Personas más proclives a sufrir el mal de amores
“Todos padecemos temas, problemas y malestares relacionados con la pérdida del amor del otro, no es sólo cuestión de ‘tipos de personalidad’, pero hay predisposiciones psíquicas hacia los estados melancólicos o duelos patológicos”, explica
Peirano.
Según Litvinoff, las personas más propensas a sufrir el mal de amores son las románticas o depresivas, proclives a la “liturgia
boleriana” (los boleros reflejan y reiteran la imposibilidad de la ruptura). Se experimenta una idealización, una proyección de aspectos idealizados del otro. La persona está enamorada de un objeto ideal interno: no está en contacto real con el otro, sino con su propia idea de quién es.
López Peralta afirma que son más proclives a caer en estos estados las personas dependientes, que creen necesitar compañía para subsistir y muchas veces prefieren convivir con una relación mediocre y no afrontar la soledad. “Se sienten tan débiles y con la autoestima tan baja, que no pueden pensarse como individuos con autonomía. Cuando les toca separarse porque no les queda alternativa, se aferran inmediatamente a otra relación, cambiando una dependencia por otra. También sufren mucho quienes tienen una personalidad culposa, que se sienten responsables por lo que les pasa a los demás y no toleran el sufrimiento ajeno. Con tal de evitarlo, son capaces de sostener por años una relación que está desgastada hace tiempo”.

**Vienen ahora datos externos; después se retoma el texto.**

(** What a successful construction with [normalized=False] went through. *)
Lemma Rotation_init_false_inv (quat : ndarray) (r : Rotation) :
  Rotation_init quat false = Ok r ->
  quat_shape_bad quat = false
  /\ (forall row, In row (rows_of quat) -> norm row <> 0)
  /\ r = mkRotation (nat_list_eqb (shape quat) [4%nat])
                    (map (fun row => row_div row (norm row)) (rows_of quat)).
Proof.
  unfold Rotation_init. destruct (quat_shape_bad quat); [discriminate |].
  pose proof (existsb_zero_norms (rows_of quat)) as Hz.
  destruct (existsb _ _); [discriminate |].
  assert (Hall : forall row, In row (rows_of quat) -> norm row <> 0).
  { intros row Hin Hrow.
    assert (false = true) by (apply Hz; exists row; auto). discriminate. }
  rewrite (normalize_rows_nonzero _ Hall). intros H. injection H as <-.
  repeat split; assumption.
Qed.

Lemma Rotation_init_false_ok (quat : ndarray) :
  quat_shape_bad quat = false ->
  (forall row, In row (rows_of quat) -> norm row <> 0) ->
  Rotation_init quat false
  = Ok (mkRotation (nat_list_eqb (shape quat) [4%nat])
                   (map (fun row => row_div row (norm row)) (rows_of quat))).
Proof.
  intros Hbad Hall. unfold Rotation_init. rewrite Hbad.
  pose proof (existsb_zero_norms (rows_of quat)) as Hz.
  destruct (existsb _ _).
  - destruct (proj1 Hz eq_refl) as [row [Hin Hrow]]. elim (Hall row Hin Hrow).
  - rewrite (normalize_rows_nonzero _ Hall). reflexivity.
Qed.

Lemma Forall2_row_div (rows : list (list R)) :
  (forall row, In row rows -> norm row <> 0) ->
  Forall2 (fun row q => 0 < norm row /\ row = map (fun x => norm row * x) q)
          rows (map (fun row => row_div row (norm row)) rows).
Proof.
  induction rows as [| row rows IH]; intros Hall; simpl; constructor.
  - pose proof (norm_nonneg row) as H0.
    assert (Hn : norm row <> 0) by (apply Hall; left; reflexivity).
    split; [lra |].
    unfold row_div. rewrite map_map. rewrite <- (map_id row) at 1.
    apply map_ext. intros x. field. exact Hn.
  - apply IH. intros row' Hin. apply Hall. right. exact Hin.
Qed.

(** X3: whenever the constructor with [normalized=False] returns, every
    stored row is a unit quaternion, there are as many rows as input rows,
    and each stored row is parallel to its input row. *)
Theorem X3_init_stores_unit_rows (quat : ndarray) (r : Rotation) :
  wf_ndarray quat ->
  Rotation_init quat false = Ok r ->
  Forall unit_quat (_quat r)
  /\ length (_quat r) = length (rows_of quat)
  /\ Forall2 (fun row q => 0 < norm row /\ row = map (fun x => norm row * x) q)
             (rows_of quat) (_quat r).
Proof.
  intros Hwf H.
  destruct (quat_shape_bad quat) eqn:Hbad.
  { unfold Rotation_init in H. rewrite Hbad in H. discriminate. }
  destruct (Rotation_init_false_inv quat r H) as [_ [Hall ->]]. cbn [_quat].
  pose proof (wf_rows_length4 quat Hwf Hbad) as Hlen.
  split; [| split].
  - apply Forall_map. rewrite Forall_forall. intros row Hin.
    rewrite Forall_forall in Hlen.
    apply unit_quat_of_norm.
    + rewrite length_row_div. apply Hlen, Hin.
    + apply norm_row_div, Hall, Hin.
  - apply length_map.
  - apply Forall2_row_div. exact Hall.
Qed.

Lemma X3_init_stores_unit_rows_witness :
  wf_ndarray (A1 [0; 0; 0; 2])
  /\ Rotation_init (A1 [0; 0; 0; 2]) false
     = Ok (mkRotation true [ [0 / 2; 0 / 2; 0 / 2; 2 / 2] ])
  /\ Forall unit_quat [ [0 / 2; 0 / 2; 0 / 2; 2 / 2] ].
Proof.
  assert (Hn : norm [0; 0; 0; 2] = 2).
  { rewrite norm4. replace (0 * 0 + 0 * 0 + 0 * 0 + 2 * 2) with (2 * 2) by ring.
    apply sqrt_square. lra. }
  assert (H : Rotation_init (A1 [0; 0; 0; 2]) false
              = Ok (mkRotation true [ [0 / 2; 0 / 2; 0 / 2; 2 / 2] ])).
  { rewrite Rotation_init_false_ok.
    - cbn -[norm]. rewrite Hn. reflexivity.
    - reflexivity.
    - intros row [<- | []]. rewrite Hn. lra. }
  split; [exact I |]. split; [exact H |].
  exact (proj1 (X3_init_stores_unit_rows (A1 [0; 0; 0; 2]) _ I H)).
Defined.

Lemma row_div_one (row : list R) : row_div row 1 = row.
Proof.
  unfold row_div. rewrite <- (map_id row) at 2. apply map_ext.
  intros x. field.
Qed.

(** X4: on rows that already have norm 1, the constructor gives the same
    result with [normalized=False] as with [normalized=True]. *)
Theorem X4_normalization_idempotent (quat : ndarray) :
  Forall (fun row => norm row = 1) (rows_of quat) ->
  Rotation_init quat false = Rotation_init quat true.
Proof.
  intros Hu. rewrite Forall_forall in Hu.
  destruct (quat_shape_bad quat) eqn:Hbad.
  - unfold Rotation_init. rewrite Hbad. reflexivity.
  - rewrite Rotation_init_false_ok; [| exact Hbad |].
    + unfold Rotation_init. rewrite Hbad. do 2 f_equal.
      rewrite <- (map_id (rows_of quat)) at 2.
      apply map_ext_in. intros row Hin. rewrite (Hu row Hin). apply row_div_one.
    + intros row Hin. rewrite (Hu row Hin). lra.
Qed.

Lemma X4_normalization_idempotent_witness :
  Forall (fun row => norm row = 1) (rows_of (A2 4 [ [0; 0; 0; 1]; [1; 0; 0; 0] ]))
  /\ Rotation_init (A2 4 [ [0; 0; 0; 1]; [1; 0; 0; 0] ]) false
     = Rotation_init (A2 4 [ [0; 0; 0; 1]; [1; 0; 0; 0] ]) true.
Proof.
  assert (H : Forall (fun row => norm row = 1)
                     (rows_of (A2 4 [ [0; 0; 0; 1]; [1; 0; 0; 0] ]))).
  { repeat constructor; apply norm4_unit; lra. }
  split; [exact H | exact (X4_normalization_idempotent _ H)].
Defined.

Lemma quat_shape_bad_map (f : R -> R) (quat : ndarray) :
  quat_shape_bad (ndarray_map f quat) = quat_shape_bad quat.
Proof.
  unfold quat_shape_bad, shape_last. rewrite shape_ndarray_map.
  destruct quat; reflexivity.
Qed.

Lemma rows_of_map (f : R -> R) (quat : ndarray) :
  rows_of (ndarray_map f quat) = map (map f) (rows_of quat).
Proof. destruct quat; reflexivity. Qed.

Lemma Rotation_init_false_zero (quat : ndarray) :
  quat_shape_bad quat = false ->
  (exists row, In row (rows_of quat) /\ norm row = 0) ->
  Rotation_init quat false = Raise ValueError_zero_norm.
Proof.
  intros Hbad Hex. unfold Rotation_init. rewrite Hbad.
  rewrite (proj2 (existsb_zero_norms (rows_of quat)) Hex). reflexivity.
Qed.

(** X5: the constructor with [normalized=False] does not see a positive
    scale: multiplying the whole input by k > 0 gives the same result,
    error or rotation. *)
Theorem X5_init_scale_invariant (k : R) (quat : ndarray) :
  0 < k ->
  Rotation_init (ndarray_map (fun x => k * x) quat) false
  = Rotation_init quat false.
Proof.
  intros Hk.
  assert (Hnorm : forall row, norm (map (fun x => k * x) row) = k * norm row).
  { intros row. rewrite (norm_scaled _ k) by reflexivity.
    rewrite Rabs_pos_eq by lra. reflexivity. }
  destruct (quat_shape_bad quat) eqn:Hbad.
  { unfold Rotation_init. rewrite quat_shape_bad_map, Hbad. reflexivity. }
  assert (Hbad' : quat_shape_bad (ndarray_map (fun x => k * x) quat) = false)
    by (rewrite quat_shape_bad_map; exact Hbad).
  destruct (existsb (fun b => b)
              (map (fun n => Reqb n 0) (map norm (rows_of quat)))) eqn:Ez.
  - apply existsb_zero_norms in Ez. destruct Ez as [row [Hin Hrow]].
    rewrite (Rotation_init_false_zero quat Hbad) by (exists row; auto).
    apply Rotation_init_false_zero; [exact Hbad' |].
    exists (map (fun x => k * x) row). split.
    + rewrite rows_of_map. apply in_map. exact Hin.
    + rewrite Hnorm, Hrow. ring.
  - assert (Hall : forall row, In row (rows_of quat) -> norm row <> 0).
    { intros row Hin Hrow.
      assert (Ht : existsb (fun b => b)
                     (map (fun n => Reqb n 0) (map norm (rows_of quat))) = true)
        by (apply existsb_zero_norms; exists row; auto).
      rewrite Ht in Ez. discriminate. }
    rewrite (Rotation_init_false_ok quat Hbad Hall).
    rewrite Rotation_init_false_ok; [| exact Hbad' |].
    + rewrite shape_ndarray_map, rows_of_map, map_map. do 2 f_equal.
      apply map_ext_in. intros row Hin. rewrite Hnorm.
      unfold row_div. rewrite map_map. apply map_ext. intros x. field.
      split; [apply Hall, Hin | lra].
    + rewrite rows_of_map. intros row' Hin'.
      apply in_map_iff in Hin'. destruct Hin' as [row [<- Hin]].
      rewrite Hnorm. specialize (Hall row Hin). nra.
Qed.

Lemma X5_init_scale_invariant_witness :
  0 < 2
  /\ Rotation_init (ndarray_map (fun x => 2 * x) (A1 [0; 0; 0; 1])) false
     = Rotation_init (A1 [0; 0; 0; 1]) false.
Proof.
  assert (H : 0 < 2) by lra.
  split; [exact H | exact (X5_init_scale_invariant 2 (A1 [0; 0; 0; 1]) H)].
Defined.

Litvinoff opina que en los casos más graves, la solución pasa por un proceso terapéutico: “En muchas ocasiones, dice, los amigos, al no comprender la intensidad del vínculo, en lugar de ayudar ofenden (sin mala fe, claro) a la persona dolida. Le dicen por ejemplo: ‘es un
tarado’, ‘es una mina que no vale la pena’. Esa no es la manera de salir del pozo, porque en lugar de ayudar a reconstruir la autoestima y la autonomía, se le critica por haber elegido mal. Los amigos no suelen estar preparados para lidiar con estos temas, que tocan aspectos tan delicados del psiquismo. Por eso es necesario hacer un análisis profundo de la situación para ayudar a quien sufre a recuperar la sensación de propia valía. Para sanar la herida emocional se requiere un tiempo de cicatrización: hay que curar el corazón partido”.